§ EXERCISE DESCRIPTION: All lines in the material containing the word "update" need to be copied.

§ RECORDED INFORMATION:

(** The mounts at every path, as the arguments of the command that made them, the last one
    first; and the iSCSI targets with a session, as names and portals. *)
Class DiskLaws (W : Type) `{!Host W, !DiskHost W, !KubeNodes W, !KubeConfigMaps W} := {
  block_mounts : W → string → list (list string);
  sessions : W → targets;
  unchanged w w' := (∀ q, block_mounts w' q = block_mounts w q) ∧ sessions w' = sessions w;
  mounts_at p (f : list (list string) → list (list string)) w w' :=
    block_mounts w' p = f (block_mounts w p) ∧ (∀ q, q ≠ p → block_mounts w' q = block_mounts w q) ∧ sessions w' = sessions w;
  sessions_by (f : targets → targets) w w' :=
    (∀ q, block_mounts w' q = block_mounts w q) ∧ sessions w' = f (sessions w);
  (** A mount with the options [os]; one that binds may fail halfway, see [mount_step]. *)
  mounting p os e (ok : bool) w w' :=
    (∀ q, q ≠ p → block_mounts w' q = block_mounts w q) ∧ sessions w' = sessions w ∧
    mount_step os e ok (block_mounts w p) (block_mounts w' p);
  disk_query_law : ∀ name args w, disk_query name args → unchanged w (exec_Command name args w).2;
  disk_reads :
    (∀ p, frames unchanged (exec_LookPath p)) ∧ (∀ p, frames unchanged (EvalSymlinks p)) ∧ (∀ p, frames unchanged (Walk_paths p)) ∧
    (∀ p, frames unchanged (filepath_Glob p)) ∧ (∀ p, frames unchanged (os_Readlink p)) ∧ (∀ p, frames unchanged (os_ReadDir p)) ∧
    (∀ p, frames unchanged (os_Stat p)) ∧ (∀ p, frames unchanged (os_OpenFile p)) ∧ (∀ p, frames unchanged (File_Close p)) ∧
    (∀ p, frames unchanged (hostutil_PathIsDevice p)) ∧ (∀ d p, frames unchanged (ResizeFs_Resize d p));
  disk_host_reads :
    (∀ p, frames unchanged (IsLikelyNotMountPoint p)) ∧ frames unchanged mounter_List ∧ (∀ p, frames unchanged (mount_PathExists p)) ∧
    (∀ p, frames unchanged (hostutil_PathExists p)) ∧ (∀ p, frames unchanged (hostutil_DeviceOpened p)) ∧
    (∀ p, frames unchanged (os_MkdirAll p)) ∧ (∀ p, frames unchanged (os_Remove p)) ∧
    (∀ n, frames unchanged (Nodes_Get n)) ∧ (∀ n, frames unchanged (ConfigMaps_Get n));
  (** A mount point is not removed, and does not go unlisted. *)
  block_remove_law : ∀ p w w', os_Remove p w = (Ret (), w') → block_mounts w p = [];
  block_exists_law : ∀ p w w', mount_PathExists p w = (Ret false, w') → block_mounts w p = [];
  block_list_law : ∀ w l w', mounter_List w = (Ret l, w') → ∀ p, block_mounts w p ≠ [] → p ∈ mp_Path <$> l;
  (** The libraries do not know the error of the package. *)
  foreign_errors : ∀ w w' p,
    mounter_List w ≠ (Err ErrMountPointNotFound, w') ∧ EvalSymlinks p w ≠ (Err ErrMountPointNotFound, w') ∧
    Walk_paths p w ≠ (Err ErrMountPointNotFound, w');
  format_mount_law : ∀ m src p t os w o w', SafeFormatAndMount m src p t os w = (o, w') →
    mounting p (os ++ ["defaults"]) (MakeMountArgs src p t (os ++ ["defaults"])) (is_ret o) w w';
  block_mount_law : ∀ m src p t os w o w', mounter_Mount m src p t os w = (o, w') →
    mounting p os (MakeMountArgs src p t os) (is_ret o) w w';
  block_unmount_law : ∀ p w o w', mounter_Unmount p w = (o, w') → if is_ret o then mounts_at p tail w w' else unchanged w w';
  (** iscsiadm: records of nodes have no part in the sessions. *)
  record_law : ∀ adm args sd w o w', exec_Output adm args w = (o, w') →
    args = ["-m"; "node"; "-o"; "new"] ++ node_args sd ∨
    args = ["-m"; "node"; "-o"; "update"; "-T"; disk_IQN sd; "-n"; "node.startup"; "-v"; "automatic"] ∨
    args = ["-m"; "node"] ++ node_args sd ++ ["-o"; "update"; "-n"; "node.session.queue_depth"; "-v"; "128"] ∨
    args = ["-m"; "node"; "-o"; "delete"] ++ node_args sd →
    unchanged w w';
  login_law : ∀ adm sd w o w', exec_Output adm (["-m"; "node"] ++ node_args sd ++ ["-l"]) w = (o, w') →
    if is_ret o then sessions_by (union {[portal sd]}) w w' else unchanged w w';
  logout_law : ∀ adm sd w o w', exec_Output adm (["-m"; "node"] ++ node_args sd ++ ["-u"]) w = (o, w') →
    if is_ret o then sessions_by (.∖ {[portal sd]}) w w' else unchanged w w';
}.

§ ANSWER TO THIS EXERCISE:
    args = ["-m"; "node"; "-o"; "update"; "-T"; disk_IQN sd; "-n"; "node.startup"; "-v"; "automatic"] ∨
    args = ["-m"; "node"] ++ node_args sd ++ ["-o"; "update"; "-n"; "node.session.queue_depth"; "-v"; "128"] ∨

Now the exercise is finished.